[Function, molecular structure and gene expression regulation of erythropoietin].

Erythropoietin (EPO) is a glycoprotein hormone which enhances red blood cell production by stimulating growth and differentiation of erythroid progenitor cells. Recombinant human EPO (huEPO), expressed in CHO cells, is highly similar to urinary huEPO with respect to both structural and functional properties. EPO production is primarily localized to peritubular interstitial cells in the cortex of the kidney. Increased EPO production due to anemia seems to be correlated with increased numbers of EPO-producing cells rather than with increased production by the individual EPO-producing cells.
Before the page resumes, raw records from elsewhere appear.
(** * AppleGPUInfo: a shallow embedding of [src/AppleGPUInfo/main.cpp]

    The program asks IOKit for the single [AGXAccelerator] registry entry,
    reads its ['gpu-core-count'] and ['model'] properties, derives a clock
    speed from the model string and prints both numbers.

    Layout of this development:
    - [CoreFoundation]: the few CoreFoundation values and string tests the
      program calls;
    - [ClockTable]: the prefix/suffix chain of [get_gpu_max_clock_speed];
    - [Process]: the state-and-exit monad in which the effectful code runs;
    - [AppleGPUInfo]: the functions of [main.cpp], in source order;
    - [Observations]: failures, traces and phases, the vocabulary of the
      statements;
    - string facts, the run case by case, and the properties of the table
      and of the process;
    - the shape of the table, the contract of each function from any
      state, and the success, output and resources of the whole run. *)

From Stdlib Require Import ZArith List Bool Ascii String Lia.
From Stdlib Require Import DecimalString.
Import ListNotations.

Local Open Scope string_scope.
Local Open Scope Z_scope.

(* ================================================================== *)
(** * CoreFoundation values used by the program *)

Module CoreFoundation.

(** [CFNumberType], in the order of [CFNumber.h]; [kCFNumberSInt64Type] is
    the fourth member. *)
Inductive CFNumberType : Type :=
| kCFNumberSInt8Type | kCFNumberSInt16Type | kCFNumberSInt32Type
| kCFNumberSInt64Type | kCFNumberFloat32Type | kCFNumberFloat64Type
| kCFNumberCharType | kCFNumberShortType | kCFNumberIntType
| kCFNumberLongType | kCFNumberLongLongType | kCFNumberFloatType
| kCFNumberDoubleType | kCFNumberCFIndexType | kCFNumberNSIntegerType
| kCFNumberCGFloatType.
(** [os.getenv(key, default)] *)
Definition getenv (environ : gmap string string) (key default : string) : string :=
  match environ !! key with
  | Some value => value
  | None => default
  end.

(** The command line as [argparse] accepts it: the value of each option
    that was given ([--debounce-seconds] and [--displays-cache-ttl] already
    converted by [type=float] and [type=int]), and for each of the two
    mutually exclusive groups which flag was given, [Some true] for
    [--require-...], [Some false] for [--no-require-...].  On any other
    command line (both flags of a group, a value that is not a number, an
    unknown option, [--help]) [parser.parse_args()] ends the process with
    [SystemExit]; these command lines are not values of this type, and what
    [parse_arguments] does on them after line 291 is not modelled. *)
Record CommandLine : Type := mkCommandLine {
  given_webhook_url : option string;
  given_home_ip_prefix : option string;
  given_home_network_flag : option bool;
  given_external_monitor_flag : option bool;
  given_debounce_seconds : option Q;
  given_displays_cache_ttl : option Z;
}.

(** The namespace [parser.parse_args()] returns. *)
Record Namespace : Type := mkNamespace {
  args_webhook_url : string;
  args_home_ip_prefix : string;
  args_require_home_network : bool;
  args_no_require_home_network : bool;
  args_require_external_monitor : bool;
  args_no_require_external_monitor : bool;
  args_debounce_seconds : Q;
  args_displays_cache_ttl : Z;
}.

(** An option with [default=d] holds the given value, or [d]. *)
Definition option_or {A} (given : option A) (d : A) : A :=
  match given with
  | Some value => value
  | None => d
  end.

(** A [store_true] flag of a group is set when this flag was given. *)
Definition flag_given (group : option bool) (flag : bool) : bool :=
  match group with
  | Some b => Bool.eqb b flag
  | None => false
  end.

(** [parser.parse_args()] for the parser that [parse_arguments] builds with
    the four defaults taken from the environment. *)
Definition parse_args (default_webhook_url default_home_ip_prefix : string)
    (default_debounce_seconds : Q) (default_displays_cache_ttl : Z)
    (cli : CommandLine) : Namespace :=
  mkNamespace
    (option_or (given_webhook_url cli) default_webhook_url)
    (option_or (given_home_ip_prefix cli) default_home_ip_prefix)
    (flag_given (given_home_network_flag cli) true)
    (flag_given (given_home_network_flag cli) false)
    (flag_given (given_external_monitor_flag cli) true)
    (flag_given (given_external_monitor_flag cli) false)
    (option_or (given_debounce_seconds cli) default_debounce_seconds)
    (option_or (given_displays_cache_ttl cli) default_displays_cache_ttl).

Definition parse_arguments (conv : Conversions) (environ : gmap string string)
    (cli : CommandLine) : result Config :=
  let env_webhook_url :=
    getenv environ "WEBHOOK_URL" "http://homeassistant:8123/api/webhook/none" in
  let env_home_ip_prefix := getenv environ "HOME_IP_PREFIX" "192.168.137." in
  let env_require_home_network :=
    String.eqb (Py.lower (getenv environ "REQUIRE_HOME_NETWORK" "true")) "true" in
  let env_require_external_monitor :=
    String.eqb (Py.lower (getenv environ "REQUIRE_EXTERNAL_MONITOR" "true")) "true" in
  match py_float conv (getenv environ "DEBOUNCE_SECONDS" "5.0") with
  | None => Raise ValueError
  | Some env_debounce_seconds =>
      match py_int conv (getenv environ "DISPLAYS_CACHE_TTL_SECONDS" "15") with
      | None => Raise ValueError
      | Some env_displays_cache_ttl =>
          let args :=
            parse_args env_webhook_url env_home_ip_prefix
                       env_debounce_seconds env_displays_cache_ttl cli in
          let require_home_network :=
            if args_require_home_network args then true
            else if args_no_require_home_network args then false
            else env_require_home_network in
          let require_external_monitor :=
            if args_require_external_monitor args then true
            else if args_no_require_external_monitor args then false
            else env_require_external_monitor in
          Return (mkConfig (args_webhook_url args) (args_home_ip_prefix args)
                           require_home_network require_external_monitor
                           (args_debounce_seconds args)
                           (args_displays_cache_ttl args))
      end
  end.
Lemma list_swappable_slots_witness :
  ∃ result,
    list_swappable_slots 3 Scenario.db0 = (Return result, Scenario.db0) ∧
    (∀ k e, events Scenario.db0 !! k = Some e → Event.status e = SWAPPABLE →
            Event.owner_id e ≠ 3%N →
       ∃ owner, users Scenario.db0 !! Event.owner_id e = Some owner ∧
         SwappableEventResponse.mk (EventResponse.model_validate k e)
           (User.name owner) ∈ result) ∧
    (∀ x, x ∈ result →
       ∃ k e owner,
         events Scenario.db0 !! k = Some e ∧ Event.status e = SWAPPABLE ∧
         Event.owner_id e ≠ 3%N ∧
         users Scenario.db0 !! Event.owner_id e = Some owner ∧
         x = SwappableEventResponse.mk (EventResponse.model_validate k e)
               (User.name owner)) ∧
    NoDup ((λ x, EventResponse.id (SwappableEventResponse.event x)) <$> result) ∧
    StronglySorted by_start_time_asc result.
Proof.
  apply (list_swappable_slots_exact_and_sorted 3%N Scenario.db0).
  apply (bool_decide_unpack _). vm_compute. exact I.
Defined.

Lemma join_details_Some db r x :
  join_details db r = Some x ↔
  ∃ o q usr,
    events db !! SwapRequest.offered_event_id r.2 = Some o ∧
    events db !! SwapRequest.requested_event_id r.2 = Some q ∧
    users db !! SwapRequest.requester_id r.2 = Some usr ∧
    x = (r.1, r.2, o, q, usr).
Proof.
  unfold join_details.
  destruct (events db !! SwapRequest.offered_event_id r.2) as [o|]; simpl;
    [|split; [done|by intros (? & ? & ? & ? & _)]].
  destruct (events db !! SwapRequest.requested_event_id r.2) as [q|]; simpl;
    [|split; [done|by intros (? & ? & ? & _ & ? & _)]].
  destruct (users db !! SwapRequest.requester_id r.2) as [usr|]; simpl;
    [|split; [done|by intros (? & ? & ? & _ & _ & ? & _)]].
  split.
  - intros [= <-]. by exists o, q, usr.
  - by intros (? & ? & ? & [= <-] & [= <-] & [= <-] & ->).
Qed.

(** The rows of a swap request joined with its details, whatever the WHERE
    clause [P] and however the result is ordered. *)
Lemma elem_of_joined_rows db
    (P : N * SwapRequest.t * Event.t * Event.t * User.t → Prop)
    `{!∀ r, Decision (P r)} k s o q usr :
  (k, s, o, q, usr)
    ∈ merge_sort created_at_desc
        (filter P (omap (join_details db) (map_to_list (swap_requests db)))) ↔
  swap_requests db !! k = Some s ∧
  events db !! SwapRequest.offered_event_id s = Some o ∧
  events db !! SwapRequest.requested_event_id s = Some q ∧
  users db !! SwapRequest.requester_id s = Some usr ∧
  P (k, s, o, q, usr).
Proof.
  rewrite merge_sort_Permutation, list_elem_of_filter, list_elem_of_omap. split.
  - intros (HP & [k' s'] & Hin & Hj).
    apply join_details_Some in Hj as (o' & q' & usr' & Ho & Hq & Hu & E).
    simpl in *. injection E as -> -> -> -> ->.
    by apply elem_of_map_to_list in Hin.
  - intros (Hs & Ho & Hq & Hu & HP). split; [done|].
    exists (k, s). split; [by apply elem_of_map_to_list|].
    apply join_details_Some. by exists o, q, usr.
Qed.

Lemma joined_rows_keys_NoDup db
    (P : N * SwapRequest.t * Event.t * Event.t * User.t → Prop)
    `{!∀ r, Decision (P r)} :
  NoDup ((λ r, r.1.1.1.1) <$>
           merge_sort created_at_desc
             (filter P (omap (join_details db) (map_to_list (swap_requests db))))).
Proof.
  rewrite merge_sort_Permutation.
  eapply sublist_NoDup; [apply (NoDup_fst_map_to_list (swap_requests db))|].
  etrans; [|apply (omap_keys_sublist (join_details db) (λ r, r.1.1.1.1))].
  - apply fmap_sublist, sublist_filter.
  - intros r x Hj. by apply join_details_Some in Hj as (? & ? & ? & _ & _ & _ & ->).
Qed.

Lemma filter_filter_and {A} (P Q : A → Prop)
    `{!∀ x, Decision (P x)} `{!∀ x, Decision (Q x)} (l : list A) :
  filter Q (filter P l) = filter (λ x, P x ∧ Q x) l.
Proof.
  induction l as [|x l IH]; [done|].
  rewrite !filter_cons. destruct (decide (P x)) as [HP|HP].
  - rewrite filter_cons. destruct (decide (Q x)) as [HQ|HQ].
    + rewrite decide_True by done. by rewrite IH.
    + rewrite decide_False by (by intros [_ ?]). done.
  - rewrite decide_False by (by intros [? _]). done.
Qed.

Lemma swap_responses_sorted rows :
  StronglySorted created_at_desc rows →
  StronglySorted by_created_at_desc (swap_response <$> rows).
Proof.
  apply StronglySorted_fmap. by intros [[[[??]?]?]?] [[[[??]?]?]?].
Qed.

Lemma elem_of_incoming_rows u db k s o q usr :
  (k, s, o, q, usr) ∈ incoming_rows u db ↔
  swap_requests db !! k = Some s ∧
  events db !! SwapRequest.offered_event_id s = Some o ∧
  events db !! SwapRequest.requested_event_id s = Some q ∧
  users db !! SwapRequest.requester_id s = Some usr ∧
  SwapRequest.status s = PENDING ∧ Event.owner_id q = u.
Proof.
  unfold incoming_rows. rewrite filter_filter_and.
  by rewrite elem_of_joined_rows.
Qed.

Lemma elem_of_outgoing_rows u db k s o q usr :
  (k, s, o, q, usr) ∈ outgoing_rows u db ↔
  swap_requests db !! k = Some s ∧
  events db !! SwapRequest.offered_event_id s = Some o ∧
  events db !! SwapRequest.requested_event_id s = Some q ∧
  users db !! SwapRequest.requester_id s = Some usr ∧
  SwapRequest.requester_id s = u.
Proof. unfold outgoing_rows. by rewrite elem_of_joined_rows. Qed.

Lemma swap_response_id r : SwapRequestResponse.id (swap_response r) = r.1.1.1.1.
Proof. by destruct r as [[[[??]?]?]?]. Qed.

(** C8. Under the foreign keys of the schema, and without changing the
    database: [list_incoming_requests] for user [u] returns exactly the swap
    requests that are PENDING and whose requested slot is owned by [u];
    [list_outgoing_requests] returns exactly the swap requests whose
    requester is [u], in any status; each request is listed once, and both
    lists are in descending order of creation timestamp. *)
Theorem list_incoming_outgoing_exact_and_sorted u db :
  foreign_keys db →
  ∃ incoming outgoing,
    list_incoming_requests u db = (Return incoming, db) ∧
    list_outgoing_requests u db = (Return outgoing, db) ∧
    (∀ k s q, swap_requests db !! k = Some s →
        events db !! SwapRequest.requested_event_id s = Some q →
        SwapRequest.status s = PENDING → Event.owner_id q = u →
      ∃ o usr, events db !! SwapRequest.offered_event_id s = Some o ∧
               users db !! SwapRequest.requester_id s = Some usr ∧
               swap_response (k, s, o, q, usr) ∈ incoming) ∧
    (∀ x, x ∈ incoming →
      ∃ k s o q usr,
        swap_requests db !! k = Some s ∧
        events db !! SwapRequest.offered_event_id s = Some o ∧
        events db !! SwapRequest.requested_event_id s = Some q ∧
        users db !! SwapRequest.requester_id s = Some usr ∧
        SwapRequest.status s = PENDING ∧ Event.owner_id q = u ∧
        x = swap_response (k, s, o, q, usr)) ∧
    (∀ k s, swap_requests db !! k = Some s → SwapRequest.requester_id s = u →
      ∃ o q usr, events db !! SwapRequest.offered_event_id s = Some o ∧
                 events db !! SwapRequest.requested_event_id s = Some q ∧
                 users db !! SwapRequest.requester_id s = Some usr ∧
                 swap_response (k, s, o, q, usr) ∈ outgoing) ∧
    (∀ x, x ∈ outgoing →
      ∃ k s o q usr,
        swap_requests db !! k = Some s ∧
        events db !! SwapRequest.offered_event_id s = Some o ∧
        events db !! SwapRequest.requested_event_id s = Some q ∧
        users db !! SwapRequest.requester_id s = Some usr ∧
        SwapRequest.requester_id s = u ∧
        x = swap_response (k, s, o, q, usr)) ∧
    NoDup (SwapRequestResponse.id <$> incoming) ∧
    NoDup (SwapRequestResponse.id <$> outgoing) ∧
    StronglySorted by_created_at_desc incoming ∧
    StronglySorted by_created_at_desc outgoing.
Proof.
  intros [_ Hfk]. eexists _, _.
  split; [reflexivity|]. split; [reflexivity|]. split_and!.
  - intros k s q Hs Hq Hp Hu.
    destruct (Hfk _ _ Hs) as ([usr Husr] & [o Ho] & _).
    exists o, usr. split_and!; [done..|].
    apply list_elem_of_fmap_2, elem_of_incoming_rows. by split_and!.
  - intros x Hx. apply list_elem_of_fmap in Hx as ([[[[k s] o] q] usr] & -> & Hin).
    apply elem_of_incoming_rows in Hin as (? & ? & ? & ? & ? & ?).
    by exists k, s, o, q, usr.
  - intros k s Hs Hu.
    destruct (Hfk _ _ Hs) as ([usr Husr] & [o Ho] & [q Hq]).
    exists o, q, usr. split_and!; [done..|].
    apply list_elem_of_fmap_2, elem_of_outgoing_rows. by split_and!.
  - intros x Hx. apply list_elem_of_fmap in Hx as ([[[[k s] o] q] usr] & -> & Hin).
    apply elem_of_outgoing_rows in Hin as (? & ? & ? & ? & ?).
    by exists k, s, o, q, usr.
  - rewrite <- list_fmap_compose.
    rewrite (list_fmap_ext _ (λ r, r.1.1.1.1) _ (λ _ r _, swap_response_id r)).
    unfold incoming_rows. rewrite filter_filter_and. apply joined_rows_keys_NoDup.
  - rewrite <- list_fmap_compose.
    rewrite (list_fmap_ext _ (λ r, r.1.1.1.1) _ (λ _ r _, swap_response_id r)).
    apply joined_rows_keys_NoDup.
  - apply swap_responses_sorted, StronglySorted_merge_sort; apply _.
  - apply swap_responses_sorted, StronglySorted_merge_sort; apply _.
Qed.

Lemma list_incoming_outgoing_witness :
  ∃ incoming outgoing,
    list_incoming_requests 2 Scenario.db1 = (Return incoming, Scenario.db1) ∧
    list_outgoing_requests 2 Scenario.db1 = (Return outgoing, Scenario.db1) ∧
    NoDup (SwapRequestResponse.id <$> incoming) ∧
    NoDup (SwapRequestResponse.id <$> outgoing) ∧
    StronglySorted by_created_at_desc incoming ∧
    StronglySorted by_created_at_desc outgoing.
Proof.
  assert (foreign_keys Scenario.db1) as Hfk
    by (apply (bool_decide_unpack _); vm_compute; exact I).
  destruct (list_incoming_outgoing_exact_and_sorted 2%N Scenario.db1 Hfk)
    as (incoming & outgoing & Hin & Hout & _ & _ & _ & _ & H).
  exists incoming, outgoing. split; [exact Hin|]. split; [exact Hout|exact H].
Defined.

(** Bob's incoming list holds request 100; his outgoing list is empty. *)
Example incoming_of_bob :
  match (list_incoming_requests 2 Scenario.db1).1,
        (list_outgoing_requests 2 Scenario.db1).1 with
  | Return incoming, Return outgoing =>
    SwapRequestResponse.id <$> incoming = [100%N] ∧ outgoing = []
  | _, _ => False
  end.
Proof. vm_compute. by split. Qed.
A heme protein is proposed to be the oxygen sensor. Tissue-specific and hypoxia-inducible expression of EPO gene is governed by multiple regulatory elements. Murine CFU-E from the spleens of mice, infected with the anemia-inducing strain of Friend virus, differentiate into reticulocytes in response to EPO. EPO appears to prevent CFU-E from programmed death (apoptosis). The gene for mouse EPO receptor produces 65 Kd protein on the cell surface. This protein seems to be specifically associated with another 100 Kd and/or 85 Kd proteins. The gene for human EPO receptor was also cloned, based on its similarity to murine counterpart. EPO receptor belongs to a novel class of receptors termed the cytokine receptor superfamily.